Wachter says it’s “100% likely” that the same coalition of Bay Area health workers that released the new mask guidelines for vaccinated and unvaccinated people two weeks ago will issue a new one. mask mandate in the coming days. “I think their health-responsible fingers have to be pretty close to the trigger on this one,” Wachter said.

It comes a day after the CDC released its recommendation that vaccinated people resume masking in all indoor public spaces – due to evidence that vaccinated people are capable of becoming infected with the Delta variant. The CDC also places San Francisco and three other Bay Area counties in the “high” viral transmission category, the rest of the region in the “substantial” category, with masks for the vaccinated recommended for both categories.

Most infectious disease experts say masking shouldn’t be seen as the big emotional issue that some treat it as – and that’s probably another temporary drawback.
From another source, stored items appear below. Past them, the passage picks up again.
(** * jncep: the tracking store and its synchronisation with the remote follows

    A shallow embedding of [jncep/track.py] and of [jncep/epub.py].

    - Python dictionaries are insertion-ordered association lists with at most
      one binding per key ([pydict]); [d[k] = v] updates in place or appends.
    - JSON data read from [tracked.json] is the inductive type [json].
    - What [track.py] imports and does not define appears as an interface:
      [JncWeb] for [jncweb], [Remote] for [core], [spec], [dateutil] and the
      API of the session, [JsonDecoder] and [JsonEncoder] for [json] and
      [addict], [Scheduler] for the nursery of [trio], [Buffering] for the
      buffer of an open file; [PyStr] for [str.title], whose casing follows
      Unicode and is fixed here on ASCII text only.
    - An entry that [track_series] stores is a plain [dict], an entry read
      from the file is an [Addict]: the state records which keys were
      assigned during the run ([assigned]), and reading the attribute [name]
      of a plain [dict], or of a value that is no record, raises.
    - Asynchronous tasks started in a trio nursery are computations in the
      monad [M] over the state they share; a run of the nursery executes the
      started tasks in some order, one after the other.
    - A save is the list of steps that reach the file system, so that an
      interrupted save is a prefix of it.
    - The book that [output_epub] builds with [ebooklib] is the list of the
      calls and assignments it makes on it, in order. *)

From Stdlib Require Import ZArith Ascii String OrdersEx.
From stdpp Require Import base option list strings gmap sorting pretty.

Set Warnings "-register-all,-clear-no-such-hyp".

(** ** Python dictionaries *)

Definition pydict (V : Type) : Type := list (string * V).

Section PyDict.
Context {V : Type}.

(** [d.get(k)] *)
Fixpoint dict_get (k : string) (d : pydict V) : option V :=
  match d with
  | [] => None
  | (k', v) :: d' => if decide (k' = k) then Some v else dict_get k d'
  end.

(** [d.keys()], in iteration order *)
Definition dict_keys (d : pydict V) : list string := d.*1.

(** [k in d] *)
Definition dict_in (k : string) (d : pydict V) : bool :=
  bool_decide (k ∈ dict_keys d).

(** [d[k] = v]: an existing key keeps its position, a new key goes last *)
Fixpoint dict_set (k : string) (v : V) (d : pydict V) : pydict V :=
  match d with
  | [] => [(k, v)]
  | (k', v') :: d' =>
      if decide (k' = k) then (k', v) :: d' else (k', v') :: dict_set k v d'
  end.

(** [del d[k]]; the code only deletes keys it has just read from [d] *)
Definition dict_del (k : string) (d : pydict V) : pydict V :=
  filter (λ kv, kv.1 ≠ k) d.

(** the invariant of a dictionary: no key is bound twice *)
Definition dict_wf (d : pydict V) : Prop := NoDup (dict_keys d).

(** the set of keys *)
Definition key_set (d : pydict V) : gset string := list_to_set (dict_keys d).

(** the body of a loop that stores [h a] under the key [g a] *)
Definition set_step {A} (g : A → string) (h : A → V) (acc : pydict V) (a : A)
  : pydict V :=
  dict_set (g a) (h a) acc.
End PyDict.

(** ** JSON values *)

(** the values that [json.load] builds; a float is kept as its literal *)
Inductive json : Type :=
| JNull
| JBool (b : bool)
| JInt (n : Z)
| JFloat (literal : string)
| JStr (s : string)
| JList (l : list json)
| JObj (members : pydict json).

(** [isinstance(value, dict)] *)
Definition is_dict (value : json) : bool :=
  match value with JObj _ => true | _ => false end.

(** ** The string methods used on slugs

    A string is the sequence of the bytes of its UTF-8 encoding.
    [s.replace("-", " ")] acts on it byte by byte, since no byte of a
    character outside ASCII is an ASCII byte. [s.title()] follows the case
    mappings of the Unicode database for the characters outside ASCII: it is
    an interface, [PyStr], and what it does on ASCII text, [title_from], is
    its law. *)

Definition is_lower (c : ascii) : bool :=
  let n := nat_of_ascii c in (97 <=? n)%nat && (n <=? 122)%nat.

Definition is_upper (c : ascii) : bool :=
  let n := nat_of_ascii c in (65 <=? n)%nat && (n <=? 90)%nat.

Definition to_upper (c : ascii) : ascii :=
  if is_lower c then ascii_of_nat (nat_of_ascii c - 32) else c.

Definition to_lower (c : ascii) : ascii :=
  if is_upper c then ascii_of_nat (nat_of_ascii c + 32) else c.

(** [s.replace(old, new)] for one-character [old] and [new] *)
Fixpoint str_replace (old new : ascii) (s : string) : string :=
  match s with
  | EmptyString => EmptyString
  | String c s' =>
      String (if decide (c = old) then new else c) (str_replace old new s')
  end.

Definition is_ascii (s : string) : bool :=
  forallb (λ c, (nat_of_ascii c <? 128)%nat) (list_ascii_of_string s).

(** [s.title()] on ASCII text: a letter that follows a character that is not
    a letter (or starts the string) is upper-cased, one that follows a letter
    is lower-cased *)
Fixpoint title_from (previous_is_cased : bool) (s : string) : string :=
  match s with
  | EmptyString => EmptyString
  | String c s' =>
      if is_lower c then
        String (if previous_is_cased then c else to_upper c) (title_from true s')
      else if is_upper c then
        String (if previous_is_cased then to_lower c else c) (title_from true s')
      else String c (title_from false s')
  end.

(** [str.title] *)
Class PyStr : Type := {
  str_title : string → string;
  str_title_ascii : ∀ s, is_ascii s = true → str_title s = title_from false s
}.

(** ** Remote objects *)

Record RawFollow : Type := { follow_id : string; follow_title : string }.

Record JNCResource : Type := {
  url : string;
  slug : string;
  follow_raw_data : option RawFollow
}.

Record RawSeries : Type := { series_slug : string; series_title : string }.

Record RawPart : Type := { launch : string }.

Record Part : Type := {
  part_id : string;
  part_raw_data : RawPart;
  (** back reference [part.volume], as the id of the volume *)
  part_volume : option string
}.

Record Volume : Type := {
  volume_id : string;
  (** [volume.parts]; [None] until the parts are fetched *)
  parts : option (list Part);
  (** back reference [volume.series], as the id of the series *)
  volume_series : option string
}.

Record Series : Type := {
  series_id : string;
  raw_data : RawSeries;
  volumes : option (list Volume)
}.

#[global] Instance RawFollow_eq_dec : EqDecision RawFollow.
Proof. solve_decision. Defined.
#[global] Instance JNCResource_eq_dec : EqDecision JNCResource.
Proof. solve_decision. Defined.

(** ** Exceptions *)

Inductive exn : Type :=
| FileNotFoundError
| JSONDecodeError
| NameError
| AttributeError
| RemoteError (what : string).

Inductive result (A : Type) : Type :=
| Ok (a : A)
| Raise (e : exn).
Arguments Ok {A} a.
Arguments Raise {A} e.

(** ** The interfaces of the imported modules *)

(** [jncweb]: URLs of the site *)
Class JncWeb : Type := {
  url_from_series_slug : string → string;
  to_new_website_series_url : string → string;
  resource_from_url : string → JNCResource
}.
Evidence from the UK and the Netherlands, where the Delta variant rose a few weeks before ours, suggests that in places with relatively high vaccination rates, the daily number of cases drops off a cliff afterwards. a limited period of time. As reporter David Wallace-Wells for New York Magazine explains today, “we may be just weeks away from a peak in cases” and “a few weeks later Delta may well be behind. us, “then the supplement precautionary measures like masks for the vaccinated can potentially be dropped again.

Wallace-Wells also suggests that we should exercise restraint in going too far in the CDC chief’s statements regarding contagiousness in those vaccinated, infected and / or asymptomatic. “None of this evidence on its own is perfect or authoritative; indeed, there are limitations and gaps for every data point. It is possible that the collective picture they paint is also too much. dark, ”he said.

Dr Wachter told ABC 7 he was “cautiously optimistic” that we won’t see any new lockdowns here in the Bay Area, thanks to our high vaccination rate, and that the tide will subside.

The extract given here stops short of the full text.